Jakarta — Pemerintah Indonesia bergerak cepat merespons isu travel advisory yang sempat menyeret nama Bali dalam imbauan perjalanan yang dikeluarkan otoritas Korea Selatan. Melalui koordinasi intensif lintas kementerian, langkah diplomasi dilakukan untuk menjaga citra pariwisata Indonesia tetap positif di mata dunia.
Kementerian Pariwisata bersama Kementerian Luar Negeri menggelar pertemuan dengan Kedutaan Besar Republik Korea untuk Indonesia guna meminta klarifikasi atas imbauan tersebut. Hasilnya, pihak kedutaan menyampaikan permohonan maaf dan menjelaskan bahwa publikasi travel advisory terjadi karena kekhilafan dalam merespons pertanyaan warga terkait sejumlah kasus kriminal di Bali.
Imbauan tersebut, ditegaskan, bukan bertujuan merusak citra Bali, melainkan sebagai langkah kehati-hatian bagi warga Korea Selatan yang hendak berkunjung.
Sebagai tindak lanjut, Kedutaan Besar Korea telah memperbarui narasi travel advisory menjadi lebih umum dan tidak lagi memuat rincian kasus yang sebelumnya mencantumkan insiden di Bali. Selain itu, pihak kedutaan juga berkomitmen untuk berkoordinasi lebih erat dengan pemerintah Indonesia dalam penyampaian informasi sensitif di masa mendatang.

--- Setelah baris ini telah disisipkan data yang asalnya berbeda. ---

Lemma ehem_logger_list_refines offset out w m :
  refines any (ehem_logger_list offset out) (System.ehem_logger_list offset out)
    (fun p b L m => list_result (fun _ => []) System.lp_ids System.lp_total (live m) p b L) [] w m.
Proof.
  unfold ehem_logger_list, System.ehem_logger_list. destruct out; [|apply refines_throw].
  apply then_refines; intros _ w1 m1. cbv zeta. apply then_refines; intros root w2 m2.
  apply with_info_refines. intros q w3 m3 F3. eapply rest_refines; [exact F3|]. intros m4 F4.
  set (ids := ehem_json_get _ _). set (total := default 0 _) in *. destruct (0 <? _).
  2: { apply refines_ret; [by eapply filled_owns|]. by eapply filled_result. }
  set (n := Z.to_nat _). apply refines_work. eapply cwp_mono; [by apply new_array_spec|].
  intros [a|] t' m' [-> H].
  - destruct H as (E & L1 & S1 & H). eexists _, L1.
    split; [unfold calloc_or_fail, malloc, ask; unfold bind at 1 2; rewrite E; reflexivity|].
    split; [exact S1|]. apply (copy_ids_refines q (repeat None 0) total ids n []); [exact H|..].
    + intros rest L2 w5 m5 Hl H2. apply refines_mem. eapply cwp_mono; [eapply count_listing, H2|].
      intros _ t6 m6 (-> & S6 & H6). split; [done|]. exists L2. split; [exact S6|].
      apply refines_ret; [apply S6|]. rewrite <- Hl in H6. by eapply listing_result.
    + intros e its j L2 w5 m5 Ei H2. apply refines_mem. eapply cwp_mono; [eapply count_listing, H2|].
      intros _ t6 m6 (-> & S6 & H6). split; [done|]. exists L2. split; [exact S6|].
      apply drop_list_refines; [|apply ids_alike]. intros t. rewrite Ei in H6. by eapply listing_free.
  - destruct H as (E & S1 & F1). exists out_of_memory, [q].
    split; [unfold calloc_or_fail, malloc, ask, bind; by rewrite E|]. split; [exact S1|].
    apply drop_list_refines; [|apply ctx_fail_alike]. intros t. by eapply filled_list_free.
Qed.

(** ** Certificates *)

Definition cert_strs (b : System.ehem_cert_info) : list (option string) :=
  [Some (System.cert_serial b); Some (System.cert_subject_cn b);
   Some (System.cert_not_before b); Some (System.cert_not_after b)].

(** The struct and its four copies, all tried. *)
Lemma cert_info_refines f w m :
  refines any
    (with_info 4 tt (fun info =>
       let!! serial := of_c (copy_to info 0 (cf_serial_hex f)) in
       let!! cn := of_c (copy_to info 1 (cf_subject_cn f)) in
       let!! nb := of_c (copy_to info 2 (cf_not_before f)) in
       let!! na := of_c (copy_to info 3 (cf_not_after f)) in
       if serial && cn && nb && na then kret info
       else drop_then ehem_cert_info_free info out_of_memory))%kmem
    (bind calloc_or_fail (fun _ =>
     bind (dup_str (cf_serial_hex f)) (fun serial =>
     bind (dup_str (cf_subject_cn f)) (fun cn =>
     bind (dup_str (cf_not_before f)) (fun nb =>
     bind (dup_str (cf_not_after f)) (fun na =>
     match serial, cn, nb, na with
     | Some serial, Some cn, Some nb, Some na =>
         ret {| System.cert_serial := serial; System.cert_subject_cn := cn;
                System.cert_not_before := nb; System.cert_not_after := na |}
     | _, _, _, _ => out_of_memory
     end))))))
    (fun p b L m => info_result cert_strs (fun _ => tt) (live m) p b L) [] w m.
Proof.
  apply with_info_refines. intros q w1 m1 F1.
  eapply copy_any_refines; [exact F1|reflexivity|]. intros serial L2 w2 m2 F2.
  eapply copy_any_refines; [exact F2|reflexivity|]. intros cn L3 w3 m3 F3.
  eapply copy_any_refines; [exact F3|reflexivity|]. intros nb L4 w4 m4 F4.
  eapply copy_any_refines; [exact F4|reflexivity|]. intros na L5 w5 m5 F5.
  destruct serial, cn, nb, na; cbn [andb]; first [by eapply done_refines|drop].
Qed.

Di sisi lain, pemerintah Indonesia menegaskan komitmennya menjaga Bali sebagai destinasi wisata yang aman dan nyaman. Menteri Pariwisata menyatakan bahwa Indonesia tetap terbuka dan menyambut wisatawan dari seluruh dunia, termasuk dari Korea Selatan.
Upaya penguatan keamanan pun terus dilakukan. Pemerintah bersama aparat kepolisian meningkatkan pengawasan di kawasan wisata, memperketat sistem verifikasi tamu, serta menambah kehadiran pos keamanan di titik-titik strategis seperti Kuta, Seminyak, dan Canggu.
Langkah ini juga diiringi dengan penegakan hukum yang lebih tegas, termasuk pengawasan terhadap aktivitas wisatawan asing dan penyalahgunaan izin tinggal. Semua upaya tersebut dilakukan untuk memastikan keamanan destinasi sekaligus menjaga keberlanjutan sektor pariwisata.
Dengan koordinasi yang semakin kuat antara pemerintah Indonesia dan Korea Selatan, diharapkan kepercayaan wisatawan tetap terjaga, dan Bali terus menjadi destinasi unggulan dunia yang aman, nyaman, dan berkelas.